- [About this exercise]:
Wherever the string "congruence" shows up in the records below, return that line.

- [Provided data]:

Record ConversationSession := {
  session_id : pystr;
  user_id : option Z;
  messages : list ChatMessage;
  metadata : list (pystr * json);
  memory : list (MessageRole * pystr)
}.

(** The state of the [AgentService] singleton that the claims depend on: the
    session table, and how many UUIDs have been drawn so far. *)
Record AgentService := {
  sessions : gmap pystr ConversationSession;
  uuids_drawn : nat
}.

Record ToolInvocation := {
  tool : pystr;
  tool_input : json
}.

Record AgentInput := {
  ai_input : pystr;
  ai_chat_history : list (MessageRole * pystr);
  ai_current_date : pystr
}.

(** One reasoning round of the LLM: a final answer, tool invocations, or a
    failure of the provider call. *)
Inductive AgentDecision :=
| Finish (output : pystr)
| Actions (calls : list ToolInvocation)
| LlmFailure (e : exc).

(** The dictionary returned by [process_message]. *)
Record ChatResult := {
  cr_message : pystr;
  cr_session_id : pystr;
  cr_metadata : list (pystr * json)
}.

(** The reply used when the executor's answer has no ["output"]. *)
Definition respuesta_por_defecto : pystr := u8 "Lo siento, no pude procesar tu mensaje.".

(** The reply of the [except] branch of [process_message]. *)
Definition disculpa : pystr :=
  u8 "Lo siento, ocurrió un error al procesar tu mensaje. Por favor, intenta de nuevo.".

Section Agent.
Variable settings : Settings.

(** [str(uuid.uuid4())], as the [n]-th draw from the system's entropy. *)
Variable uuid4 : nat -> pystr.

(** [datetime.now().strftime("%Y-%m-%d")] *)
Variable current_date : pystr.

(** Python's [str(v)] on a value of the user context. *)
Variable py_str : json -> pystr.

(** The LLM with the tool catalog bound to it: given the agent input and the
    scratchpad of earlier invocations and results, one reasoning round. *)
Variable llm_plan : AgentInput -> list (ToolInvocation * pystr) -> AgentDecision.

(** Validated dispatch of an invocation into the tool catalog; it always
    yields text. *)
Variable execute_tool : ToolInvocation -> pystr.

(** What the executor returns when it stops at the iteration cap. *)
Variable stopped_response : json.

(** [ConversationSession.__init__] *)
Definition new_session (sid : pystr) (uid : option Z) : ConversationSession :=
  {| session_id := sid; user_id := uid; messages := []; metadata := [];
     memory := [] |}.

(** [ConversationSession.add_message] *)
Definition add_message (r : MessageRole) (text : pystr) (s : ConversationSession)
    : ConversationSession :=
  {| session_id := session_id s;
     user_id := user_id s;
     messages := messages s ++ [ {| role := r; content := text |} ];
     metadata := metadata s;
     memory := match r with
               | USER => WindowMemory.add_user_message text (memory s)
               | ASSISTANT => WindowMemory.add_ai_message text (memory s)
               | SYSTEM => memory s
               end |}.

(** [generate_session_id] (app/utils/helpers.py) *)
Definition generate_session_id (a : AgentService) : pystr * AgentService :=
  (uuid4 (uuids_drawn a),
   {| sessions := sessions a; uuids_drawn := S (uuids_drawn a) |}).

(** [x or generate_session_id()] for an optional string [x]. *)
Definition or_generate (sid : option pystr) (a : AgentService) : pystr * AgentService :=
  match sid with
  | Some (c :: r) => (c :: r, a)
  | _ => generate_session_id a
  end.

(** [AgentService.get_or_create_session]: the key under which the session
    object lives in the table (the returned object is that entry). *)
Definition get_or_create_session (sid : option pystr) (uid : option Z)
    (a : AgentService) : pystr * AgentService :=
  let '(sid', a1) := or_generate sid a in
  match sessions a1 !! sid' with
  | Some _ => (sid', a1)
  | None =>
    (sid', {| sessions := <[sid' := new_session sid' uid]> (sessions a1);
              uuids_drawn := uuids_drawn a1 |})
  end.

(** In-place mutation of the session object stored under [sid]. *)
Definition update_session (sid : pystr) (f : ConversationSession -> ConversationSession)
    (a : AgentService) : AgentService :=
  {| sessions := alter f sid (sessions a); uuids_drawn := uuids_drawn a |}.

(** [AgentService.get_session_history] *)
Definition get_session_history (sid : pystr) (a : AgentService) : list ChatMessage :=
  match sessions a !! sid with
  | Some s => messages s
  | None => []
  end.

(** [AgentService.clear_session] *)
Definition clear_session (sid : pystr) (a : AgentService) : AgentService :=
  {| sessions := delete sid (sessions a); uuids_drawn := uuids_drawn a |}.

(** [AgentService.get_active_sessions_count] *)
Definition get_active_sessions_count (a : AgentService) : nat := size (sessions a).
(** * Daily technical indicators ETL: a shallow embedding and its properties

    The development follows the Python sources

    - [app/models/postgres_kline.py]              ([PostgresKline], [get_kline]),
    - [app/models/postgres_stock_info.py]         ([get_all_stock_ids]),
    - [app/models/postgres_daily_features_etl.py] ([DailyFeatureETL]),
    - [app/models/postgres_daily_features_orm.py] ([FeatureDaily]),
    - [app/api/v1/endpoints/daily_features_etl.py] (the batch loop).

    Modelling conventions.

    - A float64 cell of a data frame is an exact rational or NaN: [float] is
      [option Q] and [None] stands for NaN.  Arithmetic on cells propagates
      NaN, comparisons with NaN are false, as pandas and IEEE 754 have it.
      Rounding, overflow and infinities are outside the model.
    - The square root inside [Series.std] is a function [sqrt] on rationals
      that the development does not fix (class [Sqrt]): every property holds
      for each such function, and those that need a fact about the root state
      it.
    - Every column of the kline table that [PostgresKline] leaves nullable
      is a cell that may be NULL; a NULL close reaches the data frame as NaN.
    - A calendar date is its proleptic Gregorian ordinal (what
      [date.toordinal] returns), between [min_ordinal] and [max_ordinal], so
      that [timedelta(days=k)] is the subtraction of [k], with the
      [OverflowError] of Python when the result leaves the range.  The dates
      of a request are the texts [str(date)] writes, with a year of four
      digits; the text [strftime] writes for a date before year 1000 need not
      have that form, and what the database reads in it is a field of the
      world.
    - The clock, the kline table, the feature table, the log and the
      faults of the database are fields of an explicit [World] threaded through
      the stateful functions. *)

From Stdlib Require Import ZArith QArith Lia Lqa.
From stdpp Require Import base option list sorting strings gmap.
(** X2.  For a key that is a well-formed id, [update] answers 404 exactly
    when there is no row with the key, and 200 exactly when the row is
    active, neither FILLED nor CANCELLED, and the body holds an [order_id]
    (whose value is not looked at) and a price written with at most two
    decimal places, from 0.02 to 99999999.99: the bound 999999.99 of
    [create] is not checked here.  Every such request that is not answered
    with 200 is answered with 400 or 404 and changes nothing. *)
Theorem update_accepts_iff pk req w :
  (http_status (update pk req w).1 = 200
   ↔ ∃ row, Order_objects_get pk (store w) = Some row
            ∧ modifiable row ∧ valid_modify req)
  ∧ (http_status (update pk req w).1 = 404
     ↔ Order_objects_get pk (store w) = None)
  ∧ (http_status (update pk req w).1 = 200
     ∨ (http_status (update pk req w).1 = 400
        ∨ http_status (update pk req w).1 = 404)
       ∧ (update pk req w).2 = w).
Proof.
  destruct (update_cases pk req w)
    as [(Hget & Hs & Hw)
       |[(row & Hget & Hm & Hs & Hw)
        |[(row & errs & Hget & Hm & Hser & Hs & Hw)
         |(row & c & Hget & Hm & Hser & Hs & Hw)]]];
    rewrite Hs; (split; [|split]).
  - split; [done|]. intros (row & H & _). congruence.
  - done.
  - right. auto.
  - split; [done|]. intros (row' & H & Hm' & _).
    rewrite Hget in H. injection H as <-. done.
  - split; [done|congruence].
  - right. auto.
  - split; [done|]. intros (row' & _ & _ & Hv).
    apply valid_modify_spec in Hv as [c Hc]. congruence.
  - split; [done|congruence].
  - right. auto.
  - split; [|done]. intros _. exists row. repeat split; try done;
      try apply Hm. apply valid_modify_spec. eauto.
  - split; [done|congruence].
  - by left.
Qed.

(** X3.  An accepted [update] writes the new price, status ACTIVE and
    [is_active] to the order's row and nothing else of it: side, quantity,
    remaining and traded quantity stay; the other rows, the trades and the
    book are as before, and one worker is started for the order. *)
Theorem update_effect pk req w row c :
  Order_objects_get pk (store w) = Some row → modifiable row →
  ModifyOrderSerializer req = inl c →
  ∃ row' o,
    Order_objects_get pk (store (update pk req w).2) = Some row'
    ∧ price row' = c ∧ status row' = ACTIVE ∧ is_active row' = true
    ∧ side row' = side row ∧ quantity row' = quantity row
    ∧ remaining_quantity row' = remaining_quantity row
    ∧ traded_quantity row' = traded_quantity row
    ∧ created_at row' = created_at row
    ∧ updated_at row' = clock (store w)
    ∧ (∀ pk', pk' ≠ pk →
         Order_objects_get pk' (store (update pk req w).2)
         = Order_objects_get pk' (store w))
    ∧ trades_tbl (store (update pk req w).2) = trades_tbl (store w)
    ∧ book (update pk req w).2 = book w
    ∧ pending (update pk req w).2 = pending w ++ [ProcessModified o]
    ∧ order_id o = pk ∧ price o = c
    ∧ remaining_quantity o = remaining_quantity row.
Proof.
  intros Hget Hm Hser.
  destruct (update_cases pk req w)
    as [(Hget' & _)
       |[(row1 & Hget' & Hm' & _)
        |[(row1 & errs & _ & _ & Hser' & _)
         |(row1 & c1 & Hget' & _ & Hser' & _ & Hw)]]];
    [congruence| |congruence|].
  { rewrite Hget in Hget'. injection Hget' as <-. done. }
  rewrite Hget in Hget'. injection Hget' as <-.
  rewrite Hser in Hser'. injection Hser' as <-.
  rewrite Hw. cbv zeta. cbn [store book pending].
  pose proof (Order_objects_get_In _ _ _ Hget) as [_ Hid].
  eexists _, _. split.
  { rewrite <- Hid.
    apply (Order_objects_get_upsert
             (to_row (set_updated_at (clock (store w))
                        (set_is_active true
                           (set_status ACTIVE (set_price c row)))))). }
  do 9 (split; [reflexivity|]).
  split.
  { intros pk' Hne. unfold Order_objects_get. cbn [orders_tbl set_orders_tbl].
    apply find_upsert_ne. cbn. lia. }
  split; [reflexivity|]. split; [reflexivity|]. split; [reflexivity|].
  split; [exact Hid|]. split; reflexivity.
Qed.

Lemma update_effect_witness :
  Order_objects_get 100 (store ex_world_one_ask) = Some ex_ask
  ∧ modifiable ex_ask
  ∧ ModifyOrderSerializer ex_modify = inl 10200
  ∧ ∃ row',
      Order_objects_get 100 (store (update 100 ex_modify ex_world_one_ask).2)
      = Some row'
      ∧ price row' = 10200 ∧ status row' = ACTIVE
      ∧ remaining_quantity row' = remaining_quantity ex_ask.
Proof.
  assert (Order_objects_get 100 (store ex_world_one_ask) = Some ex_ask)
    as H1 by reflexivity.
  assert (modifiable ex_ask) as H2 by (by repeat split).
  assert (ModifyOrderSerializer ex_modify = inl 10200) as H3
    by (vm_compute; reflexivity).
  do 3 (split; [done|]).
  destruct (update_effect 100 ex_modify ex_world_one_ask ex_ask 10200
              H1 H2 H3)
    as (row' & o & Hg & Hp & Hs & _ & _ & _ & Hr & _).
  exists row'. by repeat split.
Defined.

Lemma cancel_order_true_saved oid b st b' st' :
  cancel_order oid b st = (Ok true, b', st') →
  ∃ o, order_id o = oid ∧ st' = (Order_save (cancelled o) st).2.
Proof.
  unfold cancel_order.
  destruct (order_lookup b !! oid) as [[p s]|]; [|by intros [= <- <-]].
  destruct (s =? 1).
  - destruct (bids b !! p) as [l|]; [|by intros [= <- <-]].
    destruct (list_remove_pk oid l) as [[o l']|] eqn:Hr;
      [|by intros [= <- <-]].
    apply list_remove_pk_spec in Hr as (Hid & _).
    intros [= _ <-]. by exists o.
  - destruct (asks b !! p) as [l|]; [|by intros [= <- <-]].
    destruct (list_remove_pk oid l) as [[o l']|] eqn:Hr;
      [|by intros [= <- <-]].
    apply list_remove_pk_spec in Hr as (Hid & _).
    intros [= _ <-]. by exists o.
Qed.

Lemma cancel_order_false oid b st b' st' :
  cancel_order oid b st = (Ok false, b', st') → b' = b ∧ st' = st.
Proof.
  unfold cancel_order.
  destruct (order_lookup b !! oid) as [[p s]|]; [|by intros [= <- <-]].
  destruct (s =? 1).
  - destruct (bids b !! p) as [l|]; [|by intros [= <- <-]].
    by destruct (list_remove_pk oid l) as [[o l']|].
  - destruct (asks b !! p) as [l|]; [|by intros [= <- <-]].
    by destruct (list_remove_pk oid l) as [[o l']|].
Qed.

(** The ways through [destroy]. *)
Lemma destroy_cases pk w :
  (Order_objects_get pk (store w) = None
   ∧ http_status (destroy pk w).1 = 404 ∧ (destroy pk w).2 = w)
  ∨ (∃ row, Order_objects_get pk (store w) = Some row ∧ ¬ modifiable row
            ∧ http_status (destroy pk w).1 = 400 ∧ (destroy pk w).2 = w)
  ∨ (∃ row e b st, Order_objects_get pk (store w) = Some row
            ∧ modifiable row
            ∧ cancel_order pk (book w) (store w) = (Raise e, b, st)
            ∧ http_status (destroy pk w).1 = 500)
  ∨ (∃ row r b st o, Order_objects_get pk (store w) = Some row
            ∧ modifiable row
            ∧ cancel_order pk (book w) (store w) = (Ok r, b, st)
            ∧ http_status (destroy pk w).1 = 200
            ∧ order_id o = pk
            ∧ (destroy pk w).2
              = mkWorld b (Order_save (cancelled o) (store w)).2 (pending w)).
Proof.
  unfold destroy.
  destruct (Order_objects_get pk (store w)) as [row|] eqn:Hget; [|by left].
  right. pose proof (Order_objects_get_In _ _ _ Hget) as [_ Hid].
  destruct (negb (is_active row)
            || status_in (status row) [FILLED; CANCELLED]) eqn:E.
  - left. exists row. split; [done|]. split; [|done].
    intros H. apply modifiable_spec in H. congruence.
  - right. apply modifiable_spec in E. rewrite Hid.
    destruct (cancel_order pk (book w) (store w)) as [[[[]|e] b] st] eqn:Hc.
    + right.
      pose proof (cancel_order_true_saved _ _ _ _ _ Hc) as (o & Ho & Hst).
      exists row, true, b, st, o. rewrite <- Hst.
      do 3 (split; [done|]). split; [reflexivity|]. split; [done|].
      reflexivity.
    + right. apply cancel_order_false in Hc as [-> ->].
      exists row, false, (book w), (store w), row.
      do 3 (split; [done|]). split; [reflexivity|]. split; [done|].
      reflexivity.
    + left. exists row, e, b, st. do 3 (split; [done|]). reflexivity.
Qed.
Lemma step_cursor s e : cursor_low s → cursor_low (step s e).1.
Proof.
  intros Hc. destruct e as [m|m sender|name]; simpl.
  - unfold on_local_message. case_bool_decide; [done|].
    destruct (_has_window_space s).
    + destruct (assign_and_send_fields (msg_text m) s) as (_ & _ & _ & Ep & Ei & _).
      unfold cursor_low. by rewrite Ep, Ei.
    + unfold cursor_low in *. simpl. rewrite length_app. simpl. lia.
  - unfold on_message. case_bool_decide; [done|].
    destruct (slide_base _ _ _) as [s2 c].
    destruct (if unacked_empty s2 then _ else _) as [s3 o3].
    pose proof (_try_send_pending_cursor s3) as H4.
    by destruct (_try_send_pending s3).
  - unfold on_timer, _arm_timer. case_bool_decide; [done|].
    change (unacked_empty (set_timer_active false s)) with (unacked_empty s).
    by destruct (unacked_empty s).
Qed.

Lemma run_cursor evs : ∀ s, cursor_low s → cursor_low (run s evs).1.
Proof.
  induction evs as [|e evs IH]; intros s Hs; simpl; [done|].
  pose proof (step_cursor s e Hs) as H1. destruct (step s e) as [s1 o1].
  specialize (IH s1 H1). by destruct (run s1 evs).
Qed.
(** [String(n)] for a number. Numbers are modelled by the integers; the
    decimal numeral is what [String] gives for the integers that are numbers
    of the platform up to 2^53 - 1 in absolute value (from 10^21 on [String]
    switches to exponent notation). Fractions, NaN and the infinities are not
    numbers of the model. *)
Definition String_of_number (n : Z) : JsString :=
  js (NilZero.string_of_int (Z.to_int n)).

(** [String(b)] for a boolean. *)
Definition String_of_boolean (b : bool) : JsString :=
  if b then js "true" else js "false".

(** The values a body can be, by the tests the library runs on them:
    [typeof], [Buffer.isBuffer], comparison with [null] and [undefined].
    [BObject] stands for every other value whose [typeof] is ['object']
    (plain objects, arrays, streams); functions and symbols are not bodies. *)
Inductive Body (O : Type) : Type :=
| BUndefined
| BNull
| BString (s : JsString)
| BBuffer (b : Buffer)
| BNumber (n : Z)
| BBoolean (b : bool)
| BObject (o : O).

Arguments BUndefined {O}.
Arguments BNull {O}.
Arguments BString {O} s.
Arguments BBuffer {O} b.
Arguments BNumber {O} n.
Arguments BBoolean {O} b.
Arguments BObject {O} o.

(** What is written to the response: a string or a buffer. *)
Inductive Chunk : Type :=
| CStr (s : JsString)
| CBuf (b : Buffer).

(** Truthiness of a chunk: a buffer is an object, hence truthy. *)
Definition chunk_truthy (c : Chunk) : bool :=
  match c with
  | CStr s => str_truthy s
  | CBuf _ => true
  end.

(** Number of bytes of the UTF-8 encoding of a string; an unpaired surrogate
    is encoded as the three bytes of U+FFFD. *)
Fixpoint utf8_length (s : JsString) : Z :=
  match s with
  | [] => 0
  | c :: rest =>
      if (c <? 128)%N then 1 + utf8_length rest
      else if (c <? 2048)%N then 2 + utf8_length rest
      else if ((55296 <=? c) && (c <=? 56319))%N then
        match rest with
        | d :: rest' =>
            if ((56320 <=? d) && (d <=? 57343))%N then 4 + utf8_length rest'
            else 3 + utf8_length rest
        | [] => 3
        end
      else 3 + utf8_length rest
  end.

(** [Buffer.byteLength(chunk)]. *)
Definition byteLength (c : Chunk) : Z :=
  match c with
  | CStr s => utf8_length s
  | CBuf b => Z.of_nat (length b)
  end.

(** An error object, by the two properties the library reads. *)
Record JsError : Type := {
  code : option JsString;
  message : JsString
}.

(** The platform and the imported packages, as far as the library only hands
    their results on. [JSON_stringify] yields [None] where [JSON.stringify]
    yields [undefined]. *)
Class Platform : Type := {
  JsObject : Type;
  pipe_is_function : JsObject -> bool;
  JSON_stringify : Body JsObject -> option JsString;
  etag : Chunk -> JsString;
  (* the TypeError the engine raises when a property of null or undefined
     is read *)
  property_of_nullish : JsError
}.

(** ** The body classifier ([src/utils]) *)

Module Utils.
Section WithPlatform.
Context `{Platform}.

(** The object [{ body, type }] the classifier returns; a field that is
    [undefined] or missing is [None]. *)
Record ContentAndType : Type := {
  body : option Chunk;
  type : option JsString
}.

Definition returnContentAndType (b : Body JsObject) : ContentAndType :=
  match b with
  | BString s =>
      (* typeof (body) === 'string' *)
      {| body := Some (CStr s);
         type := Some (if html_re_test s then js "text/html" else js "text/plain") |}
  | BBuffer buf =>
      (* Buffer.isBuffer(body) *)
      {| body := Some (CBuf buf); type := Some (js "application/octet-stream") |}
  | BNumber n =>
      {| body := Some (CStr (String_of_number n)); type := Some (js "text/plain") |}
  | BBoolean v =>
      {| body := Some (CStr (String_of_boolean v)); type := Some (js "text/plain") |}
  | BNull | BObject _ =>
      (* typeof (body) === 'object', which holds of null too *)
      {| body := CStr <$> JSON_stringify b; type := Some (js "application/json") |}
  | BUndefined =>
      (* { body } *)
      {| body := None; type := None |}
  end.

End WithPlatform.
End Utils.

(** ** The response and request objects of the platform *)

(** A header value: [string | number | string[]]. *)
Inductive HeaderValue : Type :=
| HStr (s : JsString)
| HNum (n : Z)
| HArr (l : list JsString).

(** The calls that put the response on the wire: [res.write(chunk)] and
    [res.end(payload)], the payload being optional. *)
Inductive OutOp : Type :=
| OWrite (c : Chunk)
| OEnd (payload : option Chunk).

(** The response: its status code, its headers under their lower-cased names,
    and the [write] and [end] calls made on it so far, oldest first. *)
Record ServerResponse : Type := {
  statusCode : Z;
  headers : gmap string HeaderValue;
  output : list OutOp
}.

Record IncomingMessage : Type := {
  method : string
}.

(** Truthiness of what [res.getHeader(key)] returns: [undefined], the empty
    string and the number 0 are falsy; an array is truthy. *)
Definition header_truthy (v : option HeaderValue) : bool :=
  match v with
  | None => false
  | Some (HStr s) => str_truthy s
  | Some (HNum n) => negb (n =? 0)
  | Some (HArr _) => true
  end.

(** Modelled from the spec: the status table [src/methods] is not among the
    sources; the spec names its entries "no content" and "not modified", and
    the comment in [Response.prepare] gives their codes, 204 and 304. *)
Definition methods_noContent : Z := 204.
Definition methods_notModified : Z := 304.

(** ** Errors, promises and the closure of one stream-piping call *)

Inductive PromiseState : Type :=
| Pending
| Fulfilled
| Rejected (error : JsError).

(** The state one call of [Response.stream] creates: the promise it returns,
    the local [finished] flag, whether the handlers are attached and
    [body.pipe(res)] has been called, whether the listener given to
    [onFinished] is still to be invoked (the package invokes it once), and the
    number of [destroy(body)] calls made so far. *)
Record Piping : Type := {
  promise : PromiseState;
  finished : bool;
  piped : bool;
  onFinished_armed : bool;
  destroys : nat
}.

- [Exercise output]:
  - split; [done|]. intros (row & H & _). congruence.
  - split; [done|congruence].
    apply valid_modify_spec in Hv as [c Hc]. congruence.
  - split; [done|congruence].
  - split; [done|congruence].
    [congruence| |congruence|].
    intros H. apply modifiable_spec in H. congruence.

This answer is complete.